The term “pilotitis” was coined years ago for the tendency in the industry to run a lot of pilots, but to be slow to turn any of them into a new standard of care. However, it is possible to “cure” pilotitis, and many leading hospitals have dedicated a lot of thought to doing just that.

Most of the innovation experts we spoke to agreed that the best way to set a project up for post-pilot success is to think ahead of time about all the potential pitfalls.

“My old boss used to say to me, Joe you can pay on the way in or you can pay on the way out,” Kvedar said. “You come to a committee meeting and you foist the decision on the committee you’re going to pay on the way out. But if you politic your way into a decision, you’ll have paid on the way in. This is a little bit like that. If companies can develop relationships with a chief medical officer or the chief financial officer, the innovator, the supply chain people, it takes forever, but when someone says ‘this really works’ they have an opportunity to move it to scale.”

Another conversation that needs to happen is about the price of the final product, even if the pilot is free.

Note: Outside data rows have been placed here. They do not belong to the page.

Lemma buy_run who out i amount limit s v s' :
  i ≠ HubAssetId T → buy T (Signed who) out i amount limit s = Ok (v, s') →
  ∃ ist ost fa fp slip s3 ch new_in,
    i ≠ out ∧ loaded_at s i ist ∧ loaded_at s out ost ∧ quoted i ist out ost s fa fp slip s3 ∧
    calculate_buy_state_changes (ReserveState.to_math ist) (ReserveState.to_math ost) amount fa fp
      (BurnProtocolFee T) slip = Some ch ∧
    BalanceUpdate.deref (delta_reserve (change_in ch)) <= limit ∧
    execute_trade T (Signed who) who i ist out ost ch ExactOut
      (BalanceUpdate.deref (delta_reserve (change_in ch))) s3 = Ok (new_in, s').
Proof.
  intros Hi Hr. unfold buy in Hr. open_call.
  case_match; [unfold buy_hub_asset, ensure_or in Hr; inv_run|].
  rewrite (proj2 (Z.eqb_neq _ _)) in Hr by done. open_call.
  do 8 eexists. split; [done|]. do 2 (split; [done|]). split; [|done]. do 4 eexists. done.
Qed.

(** A trade that pays for what leaves the pool bought from, fee included, is a
    swap, and settles with the trader. *)
Lemma quoted_trade_swaps o who i ist out ost s fa fp slip s3 ch op amt new_in s' :
  omni_inv T s → outside who → i ≠ out → loaded_at s i ist → loaded_at s out ost →
  quoted i ist out ost s fa fp slip s3 → trade_shape (ReserveState.to_math ist) ch →
  execute_trade T o who i ist out ost ch op amt s3 = Ok (new_in, s') →
  let x := BalanceUpdate.deref (delta_reserve (change_in ch)) in
  let y := BalanceUpdate.deref (delta_reserve (change_out ch)) in
  settled who i x out y s s' ∧
  ((∀ spent, 0 <= spent <= saturating_sub (asset_fee (trade_fee ch)) 1 →
     let left := ReserveState.reserve ost - y - spent in
     0 <= left ∧ ReserveState.reserve ost * ReserveState.hub_reserve ost <=
       left * (ReserveState.hub_reserve ost + BalanceUpdate.deref (delta_hub_reserve (change_out ch)))) →
   ∃ spent, 0 <= spent ∧ swap (HdxAssetId T) i out x (y + spent) (market_of s) (market_of s')).
Proof.
  intros Hinv Hwho Hne Hi Ho Hq Hsh Hr x y.
  pose proof (loaded_not_hub T _ _ _ Hinv (loaded_at_loaded _ _ _ Hi)) as Hhi.
  pose proof (loaded_not_hub T _ _ _ Hinv (loaded_at_loaded _ _ _ Ho)) as Hho.
  pose proof (loaded_state_sound T _ _ _ Hinv (loaded_at_loaded _ _ _ Hi)) as Hsi.
  destruct (quoted_same _ _ _ _ _ _ _ _ _ Hinv Hi Ho Hq) as (Hm & _ & _ & _ & <- & Hi3 & Ho3 & Hs).
  pose proof (execute_trade_balances _ _ _ _ _ _ _ _ _ _ _ _ Hwho Hne Hsi Hsh Hhi Hho Hr)
    as (_ & _ & _ & _ & _ & Hx & _).
  split; [intros c b Hb; rewrite Hx, Hs by (done || right; apply Hb); done|]. intros Hout.
  destruct Hi3 as (ai & Ei & Ei'), Ho3 as (ao & Eo & Eo').
  eapply execute_trade_swaps; [by eapply moves_inv|done|done|exact Ei|exact Eo|exact Ei'|exact Eo'|done|done|done].
Qed.
(* ===== verification/StableswapDemo.v ===== *)
(** * A stable pool on concrete data

    A pool is created, filled, traded with and partly emptied on the concrete
    ledger; the runs instantiate the theorems on the stableswap pallet.  A pool
    with pegs is created with its assets out of order. *)

From S2P Require Import Prelude Arithmetic Currency Ratio Broadcast Traits RouteExecutor RouterTrades RouterOmnipool StableswapMath StableswapBounds StableswapPallet StableswapInvariant StableswapRouter.

Module StablePoolDemo.
#[local] Existing Instance reference_arithmetic.
#[local] Existing Instance reference_arithmetic_laws.

Definition alice : Z := 1.
Definition usd : AssetId := 10.
Definition eur : AssetId := 11.
Definition share : AssetId := 100.
Definition unit_ : Z := 10 ^ 12.

(** Assets with twelve decimals; only fixed pegs have an oracle. *)
Definition T : StableConfig ledger Z := {|
  AuthorityOrigin o := match o with Root => true | _ => false end;
  UpdateTradabilityOrigin o := match o with Root => true | _ => false end;
  pool_account p := 1000 + Z.abs p;
  MinPoolLiquidity := 1000;
  MinTradingLimit := 1000;
  AmplificationRange := (2, 10000);
  current_block_number _ := 7;
  registry_exists _ _ := true;
  asset_decimals _ _ := Some 12;
  dust_add_account _ x := Ok x;
  dust_remove_account _ x := Ok x;
  on_liquidity_changed _ _ x := Ok x;
  on_trade _ _ _ _ x := Ok x;
  get_raw_entry _ src _ :=
    match src with PegSource.Value peg => Ok ((clamp peg.1, clamp peg.2), 7) | _ => Err 1 end;
|}.

#[local] Instance T_laws : StableConfigLaws T.
Proof.
  constructor; simpl; try done.
  1-4: intros; intros x x' [= <-]; done.
  intros a src x e. case_match; [|done..]. intros [= <-]. split; apply clamp_fits.
Qed.

Definition s0 : stable ledger Z :=
  mkStable ∅ ∅ ∅ ∅ ∅ ∅ [] (mkBroadcast 0 [] None [])
    {| balances := {[(usd, alice) := 10 ^ 18; (eur, alice) := 10 ^ 18]}; issuance := ∅ |}.

Definition created := run (create_pool T Root share [eur; usd] 100 3000) s0.
Definition provided := run (add_assets_liquidity T (Signed alice) share
  [AssetAmount.new usd (1000 * unit_); AssetAmount.new eur (1000 * unit_)] 1) created.
Definition sold := run (sell T (Signed alice) share usd eur (10 * unit_) 1) provided.
(** ** The runs *)

Lemma s0_stable_genesis : stable_genesis s0.
Proof. by constructor. Qed.

Lemma created_step : stable_step T s0 created.
Proof.
  apply (step_create_pool T s0 Root share [eur; usd] 100 3000 tt); [compute_done|compute_done|].
  refine (run_Ok (create_pool T Root share [eur; usd] 100 3000) s0 _). vm_compute. reflexivity.
Qed.
Lemma provided_step : stable_step T created provided.
Proof.
  apply (step_add_assets_liquidity T created (Signed alice) share
    [AssetAmount.new usd (1000 * unit_); AssetAmount.new eur (1000 * unit_)] 1 tt).
  - repeat constructor; vm_compute; discriminate.
  - refine (run_Ok (add_assets_liquidity T (Signed alice) share _ 1) created _). vm_compute. reflexivity.
Qed.
Lemma sold_run : sell T (Signed alice) share usd eur (10 * unit_) 1 provided = Ok (tt, sold).
Proof. refine (run_Ok (sell T (Signed alice) share usd eur (10 * unit_) 1) provided _). vm_compute. reflexivity. Qed.

Lemma provided_trace : rtc (stable_step T) s0 provided.
Proof. eapply rtc_l; [apply created_step|]. eapply rtc_l; [apply provided_step|]. apply rtc_refl. Qed.
Lemma provided_stable_inv : stable_inv provided.
Proof. apply (reachable_good T s0); [apply s0_stable_genesis|apply provided_trace]. Qed.

Definition pool : PoolInfo.t := PoolInfo.mk [usd; eur] 100 100 7 7 3000.
Definition reserves : list AssetReserve := [mkReserve (1000 * unit_) 12; mkReserve (1000 * unit_) 12].

Lemma provided_pool : Pools provided !! share = Some pool ∧ pool_reserves T share pool provided = Some reserves.
Proof. split; vm_compute; reflexivity. Qed.

Lemma alice_apart : ¬ pool_held T alice.
Proof. intros [p Hp]. unfold alice in Hp. simpl in Hp. lia. Qed.

(** The two sides of a trade, for the trader. *)
Lemma trader_receives (i q who x y f f' : Z) :
  i ≠ q → f' = f + when (q = q ∧ who = who) y - when (q = i ∧ who = who) x → f' = f + y.
Proof. intros Hne ->. by_moves. Qed.
Lemma trader_pays (i q who x y f f' : Z) :
  i ≠ q → f' = f + when (i = q ∧ who = who) y - when (i = i ∧ who = who) x → f' = f - x.
Proof. intros Hne ->. by_moves. Qed.
Lemma usd_not_eur : usd ≠ eur.
Proof. discriminate. Qed.
Lemma usd_not_share : usd ≠ share.
Proof. discriminate. Qed.

(** ** Witnesses *)

Lemma stable_storage_well_formed_witness : stable_inv provided ∧ Pools provided !! share = Some pool.
Proof.
  split; [|exact (proj1 provided_pool)].
  exact (stable_storage_well_formed T s0 provided s0_stable_genesis provided_trace).
Defined.


Lemma stable_trade_keeps_d_witness : ∃ d d', measured T share pool reserves sold d d' ∧ d <= d'.
Proof.
  apply (stable_trade_keeps_d T share provided sold pool reserves provided_stable_inv); [|apply provided_pool..].
  apply (trade_sell T share provided sold (Signed alice) usd eur (10 * unit_) 1 tt); [vm_compute; discriminate|apply sold_run].
Defined.

Definition withdrawn := run (remove_liquidity_one_asset T (Signed alice) share usd (100 * unit_ * 1000000) 1) provided.


(** A pool of dollars and euros, a euro being worth two dollars, created with the
    euro first: the peg of the euro ends up with the dollar. *)
Definition pegged := run (create_pool_with_pegs T Root share [eur; usd] 100 3000
  [PegSource.Value (2, 1); PegSource.Value (1, 1)] 1000) s0.

Lemma initial_pegs_in_call_order_witness :
  (∃ pool info ts, Pools pegged !! share = Some pool ∧ PoolPegs pegged !! share = Some info ∧
    PoolInfo.assets pool = sort [eur; usd] ∧
    get_target_pegs T [eur; usd] [PegSource.Value (2, 1); PegSource.Value (1, 1)] (stable_ext s0) = Ok ts ∧
    PoolPegInfo.current info = take MAX_ASSETS_IN_POOL (ts.*1) ∧
    PoolPegInfo.source info = [PegSource.Value (2, 1); PegSource.Value (1, 1)]) ∧
  option_map PoolInfo.assets (Pools pegged !! share) = Some [usd; eur] ∧
  option_map PoolPegInfo.current (PoolPegs pegged !! share) = Some [(2, 1); (1, 1)].
Proof.
  split; [|split; vm_compute; reflexivity].
  apply (initial_pegs_in_call_order T Root share [eur; usd] 100 3000
    [PegSource.Value (2, 1); PegSource.Value (1, 1)] 1000 s0 tt pegged); [compute_done|compute_done|].
  refine (run_Ok (create_pool_with_pegs T Root share [eur; usd] 100 3000
    [PegSource.Value (2, 1); PegSource.Value (1, 1)] 1000) s0 _). vm_compute. reflexivity.
Defined.

Lemma stable_sell_settles_at_quote_witness :
  free_balance eur alice (stable_ext sold) = free_balance eur alice (stable_ext provided) + 9969012872264.
Proof.
  destruct (stable_sell_settles_at_quote T alice share usd eur (10 * unit_) 1 provided 9969012872264 tt sold)
    as (_ & _ & Hb).
  - apply provided_stable_inv.
  - apply alice_apart.
  - compute_done.
  - vm_compute. reflexivity.
  - exact (proj2 (executor_Ok _ _ _ _) sold_run).
  - exact (trader_receives usd eur alice _ _ _ _ usd_not_eur (Hb eur alice alice_apart)).
Defined.

Definition bought := run (add_liquidity_shares T (Signed alice) share (10 * unit_ * 1000000) usd (11 * unit_)) provided.

Lemma stable_buy_settles_at_quote_witness :
  ∃ x, free_balance share alice (stable_ext bought) = free_balance share alice (stable_ext provided) + 10 * unit_ * 1000000 ∧
    free_balance usd alice (stable_ext bought) = free_balance usd alice (stable_ext provided) - x.
Proof.
  destruct (TradeExecution.calculate_in_given_out (stableswap_executor T) (PoolType.Stableswap share) usd share
    (10 * unit_ * 1000000) provided) as [x|] eqn:Hq; [|vm_compute in Hq; discriminate].
  exists x.
  destruct (stable_buy_settles_at_quote T alice share usd share (10 * unit_ * 1000000) (11 * unit_) provided x tt bought)
    as (_ & _ & Hb).
  - apply provided_stable_inv.
  - apply alice_apart.
  - compute_done.
  - exact Hq.
  - refine (proj2 (executor_Ok _ _ _ _) _).
    refine (run_Ok (add_liquidity_shares T (Signed alice) share (10 * unit_ * 1000000) usd (11 * unit_)) provided _).
    vm_compute. reflexivity.
  - split.
    + exact (trader_receives usd share alice _ _ _ _ usd_not_share (Hb share alice alice_apart)).
    + exact (trader_pays usd share alice _ _ _ _ usd_not_share (Hb usd alice alice_apart)).
Defined.
End StablePoolDemo.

“There’s been examples where we’ve done pilots with companies and they sound like great ideas to launch and scale but when we start to talk about pricing things go sideways,” Sunita Mishra, chief executive of Express Care at Providence-St. Joseph Health System, said at Health 2.0 last week. “So the best solutions are when we have these conversations up front and then we can start to work together.”

Make sure the tech will fit your hospital

Another issue that very often trips up pilots is when they don’t fit into a hospital’s workflow, culture and other aspects, including regulations, revenue cycle and branding.

“One of the most successful deployments we’ve had at scale, the team actually understood our strategic roadmap, they spent time with our informatics team, and then spent a lot of time with our clinicians,” Mishra said. “They understood, absorbed all that was going on there and came up with a product that allows clinicians to prescribe digital health programs that they can track through the EMR. And it helped on multiple levels with problems we had to solve.”

Other considerations include data privacy and HIPAA compliance, regulations, reimbursement, risk management, marketing, and even union rules, if an app effects the day-to-day workflow of nurses, for instance. Ultimately startups need to recognize that hospitals are complex places with many competing needs and stakeholders.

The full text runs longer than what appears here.